The lines to repeat are those below from the one containing "coefficient and an" down to the one containing "From Stdlib Require Import Ascii String.", both included; reproduce them exactly and nothing else.

[Collected data entries]
§

(** * blind: a TCP-over-DNS tunnel — wire codec, client uplink and server handler

    Shallow embedding of the Go package [tunnel] (common.go, client.go,
    server.go).  Byte slices are lists of [Z] in [0, 256); Go strings are
    lists of [ascii]; the session table is a [gmap] from session id to a
    pointer into a heap of [Session] records; the backend and the network
    are oracles passed to each call. *)

From Stdlib Require Import ZArith List Ascii String Lia Bool.
From stdpp Require Import gmap strings list.
Import ListNotations.

Open Scope Z_scope.

(** ** Go strings and byte slices *)

Definition gostring := list ascii.
Definition bytes := list Z.

Definition str (s : string) : gostring := list_ascii_of_string s.

Definition byte_of_char (c : ascii) : Z := Z.of_N (N_of_ascii c).
Definition char_of_byte (b : Z) : ascii := ascii_of_N (Z.to_N (b mod 256)).

(** [[]byte(s)] and [string(b)]. *)
Definition bytes_of_string (s : gostring) : bytes := map byte_of_char s.
Definition string_of_bytes (b : bytes) : gostring := map char_of_byte b.

Definition is_byte (b : Z) : Prop := 0 <= b < 256.

(** [==] on strings. *)
Definition gostring_eqb (a b : gostring) : bool := bool_decide (a = b).

Module GoStrings.

Definition dot : ascii := "."%char.

Definition is_sep (sep c : ascii) : bool := Ascii.eqb c sep.

(** [strings.Split(s, sep)] for a one-character separator: one more part
    than there are separators, the empty string gives one empty part. *)
Fixpoint Split (s : gostring) (sep : ascii) : list gostring :=
  match s with
  | [] => [[]]
  | c :: s' =>
      if is_sep sep c then [] :: Split s' sep
      else match Split s' sep with
           | p :: ps => (c :: p) :: ps
           | [] => [[c]]
           end
  end.

(** [strings.Join(elems, sep)]. *)
Fixpoint Join (elems : list gostring) (sep : ascii) : gostring :=
  match elems with
  | [] => []
  | [e] => e
  | e :: rest => e ++ sep :: Join rest sep
  end.

(** [strings.ReplaceAll(s, old, "")] for a one-character [old]. *)
Definition ReplaceAll_empty (s : gostring) (old : ascii) : gostring :=
  List.filter (fun c => negb (is_sep old c)) s.

(** [strings.TrimSuffix(s, suffix)] for a one-character suffix. *)
Definition TrimSuffix (s : gostring) (suffix : ascii) : gostring :=
  match rev s with
  | c :: r => if is_sep suffix c then rev r else s
  | [] => s
  end.

(** The Go slice expression [x[i:e]] (for [i <= e <= len(x)]). *)
Definition slice {A} (x : list A) (i e : nat) : list A :=
  firstn (e - i) (skipn i x).

(** The loop shared by [encodeDNSSafe] and [splitDataIntoChunks]:
    [for i := 0; i < len(x); i += size { end := i + size;
      if end > len(x) { end = len(x) }; out = append(out, x[i:end]) }].
    The loop runs at most [len(x)] times when [size > 0]; [fuel] bounds
    the iterations. *)
Fixpoint slices_from {A} (fuel : nat) (size i : nat) (x : list A)
  : list (list A) :=
  match fuel with
  | O => []
  | S fuel' =>
      if (i <? length x)%nat then
        let e := if (length x <? i + size)%nat then length x
                 else (i + size)%nat in
        slice x i e :: slices_from fuel' size (i + size) x
      else []
  end.

Definition slices {A} (size : nat) (x : list A) : list (list A) :=
  slices_from (length x) size 0 x.

End GoStrings.

(** ** encoding/base32 of the Go standard library *)

Module Base32.

(** [uint8] arithmetic wraps. *)
Definition u8 (z : Z) : Z := z mod 256.

Definition encodeStd : gostring := str "ABCDEFGHIJKLMNOPQRSTUVWXYZ234567".

(** [enc.encode[v]] *)
Definition encodeChar (alphabet : gostring) (v : Z) : ascii :=
  nth (Z.to_nat v) alphabet "000"%char.

Fixpoint index_of (c : ascii) (l : gostring) (i : Z) : option Z :=
  match l with
  | [] => None
  | d :: l' => if Ascii.eqb c d then Some i else index_of c l' (i + 1)
  end.

(** [enc.decodeMap[c]]: the position of [c] in the alphabet, 0xFF for
    every other byte. *)
Definition decodeMap (alphabet : gostring) (c : ascii) : Z :=
  match index_of c alphabet 0 with
  | Some i => i
  | None => 255
  end.

(** [EncodedLen(n)] without padding. *)
Definition EncodedLen (n : nat) : nat := ((n * 8 + 4) / 5)%nat.

(** The [switch len(src)] of [Encode], whose cases fall through: the
    block of case [k] runs when [len(src) >= k]. *)
Definition quantum (src : bytes) : list Z :=
  let n := length src in
  let s i := nth i src 0 in
  let ge k := (k <=? n)%nat in
  let b7 := if ge 5%nat then Z.land (s 4%nat) 31 else 0 in
  let b6 := if ge 5%nat then Z.shiftr (s 4%nat) 5 else 0 in
  let b6 := if ge 4%nat
            then Z.lor b6 (Z.land (u8 (Z.shiftl (s 3%nat) 3)) 31) else b6 in
  let b5 := if ge 4%nat then Z.land (Z.shiftr (s 3%nat) 2) 31 else 0 in
  let b4 := if ge 4%nat then Z.shiftr (s 3%nat) 7 else 0 in
  let b4 := if ge 3%nat
            then Z.lor b4 (Z.land (u8 (Z.shiftl (s 2%nat) 1)) 31) else b4 in
  let b3 := if ge 3%nat then Z.land (Z.shiftr (s 2%nat) 4) 31 else 0 in
  let b3 := if ge 2%nat
            then Z.lor b3 (Z.land (u8 (Z.shiftl (s 1%nat) 4)) 31) else b3 in
  let b2 := if ge 2%nat then Z.land (Z.shiftr (s 1%nat) 1) 31 else 0 in
  let b1 := if ge 2%nat then Z.land (Z.shiftr (s 1%nat) 6) 31 else 0 in
  let b1 := if ge 1%nat
            then Z.lor b1 (Z.land (u8 (Z.shiftl (s 0%nat) 2)) 31) else b1 in
  let b0 := if ge 1%nat then Z.shiftr (s 0%nat) 3 else 0 in
  [b0; b1; b2; b3; b4; b5; b6; b7].

(** One pass of the loop of [Encode] writes [min 8 (len dst)] characters
    [enc.encode[b[i]&31]]. *)
Definition emit (alphabet : gostring) (size : nat) (b : list Z) : gostring :=
  map (fun v => encodeChar alphabet (Z.land v 31)) (firstn (Nat.min 8 size) b).

(** [Encode(dst, src)] with [NoPadding]; [dstlen] is [len(dst)]. *)
Fixpoint Encode (alphabet : gostring) (dstlen : nat) (src : bytes)
  : gostring :=
  match src with
  | [] => []
  | _ :: _ :: _ :: _ :: _ :: rest =>
      emit alphabet dstlen (quantum src)
        ++ Encode alphabet (dstlen - 8) rest
  | _ => emit alphabet dstlen (quantum src)
  end.

Definition EncodeToString (alphabet : gostring) (src : bytes) : gostring :=
  Encode alphabet (EncodedLen (length src)) src.

(** [CorruptInputError(offset)] *)
Inductive error := CorruptInputError (offset : Z).

Definition is_newline (c : ascii) : bool :=
  Ascii.eqb c "010"%char || Ascii.eqb c "013"%char.

Definition stripNewlines (s : gostring) : gostring :=
  List.filter (fun c => negb (is_newline c)) s.

(** [byte(enc.padChar)] for [NoPadding = rune(-1)]. *)
Definition padByte : ascii := "255"%char.

Inductive quantum_result :=
| QRead (dbuf : list Z) (dlen : nat) (finished : bool) (rest : gostring)
| QErr (e : error).
(** Everything outside the adapter: the environment, the collaborators
    of the task framework and the behaviour of the child processes. *)
Record Host : Type := {
  (** [os.environ] *)
  environ : gmap string string;
  (** [str(psutil.cpu_count())] *)
  cpu_count : string;
  (** [SCMMgr(params).get_scm_diff()] *)
  get_scm_diff : Params.t -> list Diff.t;
  (** [PathMgr().get_dir_files(dir, suffixes)] *)
  get_dir_files : string -> list string -> list string;
  (** [FilterPathUtil(params).get_include_files(paths, relpos)] *)
  get_include_files : Params.t -> list string -> nat -> list string;
  (** [ET.fromstring]; [None] is a parse error *)
  fromstring : string -> option element;
  (** the child process started for a command line in a working
      directory, on the file system it finds *)
  spawn : list string -> option string -> gmap string string -> launch;
  (** the code [wait] reports for a binary that could not be started *)
  not_found_code : Z;
  (** [sys.platform] *)
  platform : string;
  (** what a file holds after its content is read with encoding gbk
      and written back with encoding utf-8; [None] when the gbk reader
      raises [UnicodeDecodeError] *)
  gbk_to_utf8 : string -> option string
}.

(** Stateful computations over the file system that may raise. *)
Definition M (A : Type) : Type :=
  gmap string string -> result (A * gmap string string).

Definition ret {A} (a : A) : M A := fun fs => Ok (a, fs).

Definition bind {A B} (m : M A) (k : A -> M B) : M B := fun fs =>
  match m fs with
  | Ok (a, fs') => k a fs'
  | Raise e => Raise e
  end.

Notation "x <- m ; k" := (bind m (fun x => k))
  (at level 20, m at level 100, k at level 200, only parsing).

Definition lift {A} (r : result A) : M A := fun fs =>
  match r with
  | Ok a => Ok (a, fs)
  | Raise e => Raise e
  end.

Definition raise {A} (e : exn) : M A := fun _ => Raise e.

(** [os.path.exists(p)] *)
Definition exists_ (p : string) : M bool := fun fs =>
  Ok (bool_decide (is_Some (fs !! p)), fs).
(** * spendtexas: the ingestion and daily summary pipeline of [main.py]

    A shallow embedding of the Telegram spend bot: the text parsing
    ([AMOUNT_RE], [_norm_amount], [extract_cluster]), the [ingest] handler
    with its SQLite table [spends], and the queries of [summarize_day].

    Python values are modelled as the program has them: a [str] is a
    sequence of Unicode code points, a [Decimal] is a sign, an integer
    coefficient and an exponent, a Python [float] and an SQLite [REAL] are
    IEEE 754 binary64 numbers ([spec_float] with precision 53), the table
    is the list of its rows in insertion order. *)

From Stdlib Require Import ZArith NArith List Bool Lia.
From Stdlib Require Import Znumtheory.
From Stdlib Require Import Permutation Sorted.
From Stdlib Require Import Ascii String.
From Stdlib Require Import SpecFloat.
Import ListNotations.

Set Implicit Arguments.
Local Open Scope Z_scope.

(* ================================================================= *)
(** ** Python strings *)

Module Py.

(** A code point, and a [str] as the sequence of its code points. *)
Definition codepoint := N.
Definition str := list codepoint.

(** The literal whose characters are the given Basic Latin characters. *)
Definition lit (s : string) : str :=
  List.map N_of_ascii (list_ascii_of_string s).

Definition str_eqb (a b : str) : bool :=
  if list_eq_dec N.eq_dec a b then true else false.

(** The parts of the Unicode character database the program depends on
    through [str.upper], [\d], [Decimal] and [re.I].  They change with
    the Unicode version of the interpreter, so they are taken as an
    interface. *)
Class Unicode := {
  (** value of a character of category Nd ([str.isdecimal], [\d]) *)
  decimal : codepoint -> option N;
  (** full upper-case mapping of one character ([str.upper]) *)
  upper : codepoint -> str;
  (** whether a text character matches a pattern literal under [re.I] *)
  ignorecase_eq : codepoint -> codepoint -> bool
}.

Definition isdecimal `{Unicode} (c : codepoint) : bool :=
  match decimal c with Some _ => true | None => false end.

(** [str.isspace] and [\s] on one character: the same 29 code points. *)
Definition whitespace : list codepoint :=
  [9; 10; 11; 12; 13; 28; 29; 30; 31; 32; 133; 160; 5760;
   8192; 8193; 8194; 8195; 8196; 8197; 8198; 8199; 8200; 8201; 8202;
   8232; 8233; 8239; 8287; 12288]%N.

Definition isspace (c : codepoint) : bool :=
  existsb (N.eqb c) whitespace.

(** [s.replace(old, new)] for a one-character [old], the only form the
    program uses. *)
Definition str_replace (old : codepoint) (new : str) (s : str) : str :=
  flat_map (fun c => if N.eqb c old then new else [c]) s.

(** [s.count(c)] for a one-character [c]. *)
Definition str_count (c : codepoint) (s : str) : nat :=
  List.length (filter (N.eqb c) s).

Fixpoint lstrip (s : str) : str :=
  match s with
  | c :: s' => if isspace c then lstrip s' else s
  | [] => []
  end.

(** [s.strip()] *)
Definition str_strip (s : str) : str :=
  rev (lstrip (rev (lstrip s))).

(** [s.upper()] *)
Definition str_upper `{Unicode} (s : str) : str := flat_map upper s.

Fixpoint startswith (p s : str) : bool :=
  match p, s with
  | [], _ => true
  | a :: p', b :: s' => N.eqb a b && startswith p' s'
  | _ :: _, [] => false
  end.

(** [sub in s] *)
Fixpoint str_in (sub s : str) : bool :=
  startswith sub s ||
  match s with
  | [] => false
  | _ :: s' => str_in sub s'
  end.

(** [a <= b], code point by code point; also the BINARY collation of
    SQLite on TEXT. *)
Fixpoint str_leb (a b : str) : bool :=
  match a, b with
  | [], _ => true
  | _ :: _, [] => false
  | x :: a', y :: b' => N.ltb x y || (N.eqb x y && str_leb a' b')
  end.

(** [a or b] on strings: [a] when it is non-empty. *)
Definition str_or (a b : str) : str :=
  match a with [] => b | _ => a end.
(* ===== verification/Ring.v ===== *)
(** * Cyclic buffers

    The contents of a pool of [size] slots that is filled cyclically, as the
    list of its entries from the oldest to the newest; shared by the components
    that keep such a pool. *)

From S2P Require Import Prelude.

Section Ring.
Context {A : Type} `{!Inhabited A} (size : Z).
Hypothesis Hsize : 0 < size.

(** The [n] entries from slot [out] on. *)
Definition ring (pool : list A) (out n : Z) : list A :=
  map (fun i => pool !!! Z.to_nat ((out + i) mod size)) (seqZ 0 n).

Lemma ring_length pool out n : 0 <= n -> Z.of_nat (length (ring pool out n)) = n.
Proof. intros Hn. unfold ring. rewrite length_map, length_seqZ. lia. Qed.

Lemma ring_nil pool out : ring pool out 0 = [].
Proof. reflexivity. Qed.

Lemma slot_range i : 0 <= i mod size < size.
Proof. apply Z.mod_pos_bound, Hsize. Qed.

(** Entries at different distances lie in different slots. *)
Lemma slot_inj out i j : 0 <= i < size -> 0 <= j < size -> (out + i) mod size = (out + j) mod size -> i = j.
Proof.
  intros Hi Hj H. assert ((i - j) mod size = 0) as Hd.
  { replace (i - j) with ((out + i) - (out + j)) by lia. rewrite Zminus_mod, H, Z.sub_diag. apply Z.mod_0_l. lia. }
  apply Z.mod_divide in Hd as [z Hz]; [|lia]. assert (z = 0) by nia. lia.
Qed.

Lemma slot_ne out i j : 0 <= i < size -> 0 <= j < size -> i <> j ->
  Z.to_nat ((out + i) mod size) <> Z.to_nat ((out + j) mod size).
Proof.
  intros Hi Hj Hne H. apply Hne, (slot_inj out); [assumption..|].
  pose proof (slot_range (out + i)). pose proof (slot_range (out + j)). lia.
Qed.

Lemma ring_ext pool pool' out n :
  (forall i, 0 <= i < n -> pool !!! Z.to_nat ((out + i) mod size) = pool' !!! Z.to_nat ((out + i) mod size)) ->
  ring pool out n = ring pool' out n.
Proof.
  intros H. apply map_ext_in. intros i Hi. apply H. apply list_elem_of_In, elem_of_seqZ in Hi. lia.
Qed.

(** A new entry behind the others. *)
Lemma ring_push pool out n v :
  0 <= n < size -> size <= Z.of_nat (length pool) ->
  ring (<[Z.to_nat ((out + n) mod size) := v]> pool) out (n + 1) = ring pool out n ++ [v].
Proof.
  intros Hn Hp. unfold ring at 1. rewrite seqZ_app, map_app by lia. f_equal.
  - apply ring_ext. intros i Hi. apply list_lookup_total_insert_ne, slot_ne; lia.
  - change (map ?f (seqZ (0 + n) 1)) with [f (0 + n)]. cbv beta. rewrite Z.add_0_l.
    rewrite list_lookup_total_insert_eq; [reflexivity|]. pose proof (slot_range (out + n)). lia.
Qed.

(** Taking the oldest entry. *)
Lemma ring_pop pool out n :
  0 < n -> 0 <= out < size -> ring pool out n = pool !!! Z.to_nat out :: ring pool ((out + 1) mod size) (n - 1).
Proof.
  intros Hn Ho. unfold ring. rewrite (seqZ_cons 0 n) by lia. cbn [map]. f_equal.
  - rewrite Z.add_0_r, Z.mod_small by lia. reflexivity.
  - change (Z.succ 0) with (1 + 0). replace (Z.pred n) with (n - 1) by lia. rewrite <- (fmap_add_seqZ 1 0 (n - 1)). unfold fmap.
    change (list_fmap _ _ (Z.add 1)) with (map (Z.add 1)). rewrite map_map. apply map_ext. intros i.
    rewrite Zplus_mod_idemp_l, Z.add_assoc. reflexivity.
Qed.

(** A new entry before the others. *)
Lemma ring_unpop pool out n v :
  0 <= n < size -> 0 <= out < size -> size <= Z.of_nat (length pool) ->
  ring (<[Z.to_nat ((out - 1) mod size) := v]> pool) ((out - 1) mod size) (n + 1) = v :: ring pool out n.
Proof.
  intros Hn Ho Hp. pose proof (slot_range (out - 1)) as Hs. rewrite ring_pop by lia. f_equal.
  - apply list_lookup_total_insert_eq. lia.
  - replace (n + 1 - 1) with n by lia. rewrite Zplus_mod_idemp_l. replace (out - 1 + 1) with out by lia.
    rewrite (Z.mod_small out) by lia. apply ring_ext. intros i Hi. apply list_lookup_total_insert_ne.
    replace (out + i) with (out - 1 + (i + 1)) by lia.
    pose proof (slot_ne (out - 1) 0 (i + 1)) as H. rewrite Z.add_0_r in H. apply H; lia.
Qed.

(** The slot after [i], as the code computes it. *)
Lemma next_slot i : 0 <= i < size -> (if size <=? i + 1 then 0 else i + 1) = (i + 1) mod size.
Proof.
  intros Hi. destruct (Z.leb_spec size (i + 1)).
  - replace (i + 1) with size by lia. rewrite Z.mod_same by lia. reflexivity.
  - symmetry. apply Z.mod_small. lia.
Qed.

(** The slot before [i]. *)
Lemma prev_slot i : 0 <= i < size -> (if 0 <? i then i - 1 else size - 1) = (i - 1) mod size.
Proof.
  intros Hi. destruct (Z.ltb_spec 0 i).
  - symmetry. apply Z.mod_small. lia.
  - replace i with 0 by lia. apply (Z.mod_unique_pos _ _ (-1)); lia.
Qed.
End Ring.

§

RESPONSE TO THIS TASK:
    coefficient and an exponent, a Python [float] and an SQLite [REAL] are
    IEEE 754 binary64 numbers ([spec_float] with precision 53), the table
    is the list of its rows in insertion order. *)

From Stdlib Require Import ZArith NArith List Bool Lia.
From Stdlib Require Import Znumtheory.
From Stdlib Require Import Permutation Sorted.
From Stdlib Require Import Ascii String.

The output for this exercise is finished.